With Northern Illinois running an apparent run-pass option, the Lone Tree, Colorado, product had worked his way down to the line of scrimmage and prepared for a pair of pulling blockers heading his way. Noticing a potential tackle for loss on the way, Huskies quarterback Rocky Lombardi attempted a short pass to his left.
Muma leaped in the air looking to just get a hand on the football and force an incompletion. Instead, the bullet pass hit him right in his outstretched hands, and he proceeded to race untouched to the end zone.
The pick-six drew rave reviews across social media, with Wyoming great and current Buffalo Bills quarterback Josh Allen chiming in on Twitter to say the UW linebacker “is an animal, that is all.”
“I wasn’t expecting the play to come to me at all,” Muma recalled. “I was just fitting and stepping up off the tight end right there. I saw the ball coming so I was thinking, ‘I’m going to jump up and tip it, and maybe get in the way of it.’
“It was right in my hands all of a sudden, so it surprised me a little bit.”
While this moment might take the top spot on Muma’s highlight reel through two games, it’s been far from the only display of his playmaking ability.
He was named the MW defensive player of the week after racking up 11 tackles, two tackles for loss, a sack, a fumble recovery and a blocked field goal during the Pokes’ season-opening win over Montana State. And after recording 10 more tackles, a tackle for loss and the aforementioned pick-six against NIU, there’s an argument to be made he was snubbed of repeat honors this week.
“I think the biggest thing he’s been able to do has been play out in space a little bit better,” Bohl said. “He’s always been really decisive. Once he sees something, he’s been really aggressive as far as his run key and following through.
“He’s gotten bigger and stronger. Very rarely does he miss a tackle, and now when he makes a tackle it’s almost (always) for no gain. But, his out in space ability has improved. He’s improved his ability to break on passes, and he had a nice break with the interception, so I think that’s the biggest area (of improvement) for him.”
Muma is currently tied for second in the country with 16 solo stops, trailing only Oklahoma State linebacker and All-Big 12 honoree Malcolm Rodriguez, who leads the nation with 18. His 21 total tackles rank 15th in the FBS and second in the MW, with his three tackles for loss tied for the most among linebackers in the conference.
Hearn says the growth Muma has displayed since last season, when he ranked among the nation’s top 10 tacklers, stems from the work he’s put in on the practice field and in the film room.
“It’s his preparation,” Hearn said. “He’s always been a hard worker, but you can tell he’s working harder and harder every day. He comes in with the mentality that he’s going to work hard. That’s something you have to do every day, and he really owns it and lives his life that way.

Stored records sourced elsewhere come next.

(* ===== verification/SchedSpec.v ===== *)
(** What the scheduler promises: the invariant of its lists, tasks and ghosts, and
    that every operation keeps it; a task is called at most once, not after it was
    deleted and not before its time; a round calls every task that is due. *)

From stdpp Require Import gmap sets list sorting.
From S2P Require Import Prelude CTypes HashTableSpec SilcList Sched.

(** * Lists of tasks in memory *)

(** An operation on a list changes no link of other entries. *)
Definition same_links (h h' : Memory) (l : list ptr) : Prop :=
  forall p, p ∉ l -> h' p = h p.

Lemma set_next_other p v (h : Memory) q : q <> p -> set_next p v h q = h q.
Proof. intros H. unfold set_next. by rewrite decide_False. Qed.

Lemma list_rep_frame h h' L l k :
  list_rep h L l -> same_links h h' k -> (forall p, p ∈ l -> p ∉ k) -> list_rep h' L l.
Proof.
  intros [Hn Hh Ht Hx Hp Hc] Hs Hd. split; try done.
  - eapply nexts_ext; [|exact Hx]. intros p Hin. by rewrite Hs by auto.
  - intros E. eapply prevs_ext; [|by apply Hp]. intros p Hin. by rewrite Hs by auto.
Qed.

Lemma last_or_some l o p : last_or o l = Some p -> l <> [] -> p ∈ l.
Proof.
  intros H Hn. destruct l as [|x l _] using rev_ind; [done|].
  rewrite last_or_app in H. cbn in H. injection H as ->. set_solver.
Qed.

Lemma list_add_frame h L l e h' L' :
  list_rep h L l -> sl_prev_set L = false -> silc_list_add h L e = Some (h', L') ->
  same_links h h' (e :: l).
Proof.
  intros [Hn Hh Ht Hx Hp Hc] Hs. unfold silc_list_add. rewrite Hs.
  destruct (sl_head L) eqn:Eh; [|intros [= <- <-]].
  - destruct (sl_tail L) as [t|] eqn:Et; [|done]. intros [= <- <-] q [? ?]%not_elem_of_cons.
    assert (t ∈ l) as Hin by (apply (last_or_some l None); [done|by intros ->]).
    rewrite !set_next_other; [done|by intros ->|done].
  - intros p [? ?]%not_elem_of_cons. by rewrite set_next_other.
Qed.

Lemma list_insert_frame h L l cur e h' L' :
  sl_prev_set L = false -> silc_list_insert h L cur e = (h', L') ->
  (forall c, cur = Some c -> c ∈ l) -> same_links h h' (e :: l).
Proof.
  intros Hs. unfold silc_list_insert. rewrite Hs. destruct cur as [c|]; intros [= <- <-] Hc p
    [? ?]%not_elem_of_cons.
  - assert (p <> c) by (intros ->; eauto). by rewrite !set_next_other.
  - by rewrite set_next_other.
Qed.

Lemma del_loop_in h e fuel o at_p prev l :
  nexts h l None -> at_p = hd_or l None -> del_loop fuel h e o at_p = Some (true, prev) ->
  prev = o \/ exists q, prev = Some q /\ q ∈ l.
Proof.
  revert o at_p l. induction fuel as [|fuel IH]; intros o at_p l Hx ->; cbn; [done|].
  destruct l as [|q l]; cbn; [done|]. destruct Hx as [Hq Hx].
  destruct (decide (q = e)); [intros [= <-]; by left|]. rewrite Hq. intros H.
  destruct (IH _ _ l Hx eq_refl H) as [->|(q' & -> & ?)]; right; eexists; (split; [done|]); [by left|by right].
Qed.

Lemma list_del_frame h L l e fuel h' L' :
  list_rep h L l -> sl_prev_set L = false -> silc_list_del fuel h L e = Some (h', L') ->
  same_links h h' l.
Proof.
  intros [Hn Hh Ht Hx Hp Hc] Hs. unfold silc_list_del. rewrite Hs.
  destruct (del_loop fuel h e None (sl_head L)) as [[[] prev]|] eqn:E; [| |done].
  - destruct (del_loop_in h e fuel None (sl_head L) prev l) as [->|(q & -> & Hq)]; [done..| |].
    + destruct (l_next (h e)); by intros [= <- <-].
    + destruct (l_next (h e)); intros [= <- <-] x Hpl;
        (rewrite set_next_other; [done|by intros ->]).
  - by intros [= <- <-].
Qed.

(** * Time *)

(** The comparison subtracts seconds in 32 bits: times are compared right when they
    lie within 2^31 seconds of a base time, which is any. *)
Class TimeBase := time_base : Z.

Section base.
Context {base : TimeBase}.

Definition time_ok (t : timeval) : Prop :=
  time_base <= tv_sec t < time_base + 2 ^ 31 /\ 0 <= tv_usec t < 1000000.

Definition time_lt (t1 t2 : timeval) : Prop :=
  tv_sec t1 < tv_sec t2 \/ (tv_sec t1 = tv_sec t2 /\ tv_usec t1 < tv_usec t2).
Definition time_le (t1 t2 : timeval) : Prop := ~ time_lt t2 t1.

Lemma compare_timeval_spec t1 t2 : time_ok t1 -> time_ok t2 ->
  (silc_compare_timeval t1 t2 < 0 <-> time_lt t1 t2) /\
  (silc_compare_timeval t1 t2 > 0 <-> time_lt t2 t1).
Proof.
  unfold time_ok, time_lt, silc_compare_timeval. intros. rewrite !s32_id by lia.
  destruct (Z.eqb_spec (tv_sec t1 - tv_sec t2) 0); lia.
Qed.

#[export] Instance time_le_trans : Transitive time_le.
Proof. intros x y z. unfold time_le, time_lt. lia. Qed.

Lemma time_le_refl t : time_le t t.
Proof. unfold time_le, time_lt. lia. Qed.

(** * The invariant *)

Definition was_called (id : Z) (tr : list event) : Prop := exists now all, ev_called id now all ∈ tr.
Definition was_deleted (id : Z) (tr : list event) : Prop := ev_deleted id ∈ tr.
Definition was_removed (id : Z) (tr : list event) : Prop := ev_removed id ∈ tr.

Definition event_id (e : event) : Z :=
  match e with ev_added id _ _ | ev_deleted id | ev_called id _ _ | ev_removed id => id end.

(** A call as it may be after what happened before. *)
Definition call_ok (tr : list event) (e : event) : Prop :=
  match e with
  | ev_called id now all =>
      ~ was_called id tr /\ ~ was_deleted id tr /\ ~ was_removed id tr /\
      exists p time, ev_added id p time ∈ tr /\ (all = false -> time_le time now)
  | _ => True
  end.

Definition trace_ok (tr : list event) : Prop :=
  forall tr1 e tr2, tr = tr1 ++ e :: tr2 -> call_ok tr1 e.

(** A task of the queue and what happened to it. *)
Record task_ok (tr : list event) (p : ptr) (t : SilcTaskTimeout) : Prop := {
  to_added : ev_added (t_id t) p (t_timeout t) ∈ tr;
  to_there : ~ was_removed (t_id t) tr;
  to_valid : t_valid t = true -> ~ was_called (t_id t) tr /\ ~ was_deleted (t_id t) tr;
  to_invalid : t_valid t = false -> was_called (t_id t) tr \/ was_deleted (t_id t) tr;
  to_time : time_ok (t_timeout t);
}.

Definition time_at (s : SilcSchedule) (p : ptr) : timeval :=
  match heap s !! p with Some t => t_timeout t | None => {| tv_sec := 0; tv_usec := 0 |} end.

(** The queue is [a ++ b] with its cursor at [b], the free list [f]. *)
Record lists_ok (s : SilcSchedule) (a b f : list ptr) : Prop := {
  lo_queue : list_rep (links s) (timeout_queue s) (a ++ b);
  lo_cursor : sl_current (timeout_queue s) = hd_or b None;
  lo_flags : flags (timeout_queue s) = (false, false);
  lo_free : list_rep (links s) (free_tasks s) f;
  lo_free_flags : sl_prev_set (free_tasks s) = false;
  lo_nodup : NoDup ((a ++ b) ++ f);
  lo_heap : forall p, is_Some (heap s !! p) <-> p ∈ (a ++ b) ++ f;
  lo_brk : forall p, is_Some (heap s !! p) -> p < brk s;
}.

“He’s a hard worker, whether he’s watching film, out on the field at practice, anything. If he wants to do it, he’s going to work hard at it.”
Despite all of Muma’s on-field accomplishments, Chambers points to the veteran linebacker’s leadership as his greatest area of growth this season – something UW has leaned on during back-to-back game-clinching stops.
The Cowboys allowed MSU to move down the field during the final minute of a three-point game, but a trio of heads-up tackles in bounds burned the remaining time off the clock before the Bobcats could get into field goal range. Then, after giving 33 points to the Huskies during the second half, UW held the Huskies to 1-of-7 passing on their final drive, forcing four straight incompletions to escape Northern Illinois with a victory.
For all of the Cowboys’ defensive struggles at times throughout the fourth quarter of recent wins, they’ve done nothing but deliver during crunchtime. There’s no doubt the group’s senior leader has played a vital part.
“Just him becoming the commander out there,” Chambers said. “Everyone rallies behind him. He’s the heart of the defense, and everybody knows that he’s going to be in the right spot. He’s going to make plays, provide energy and be a great leader out there.”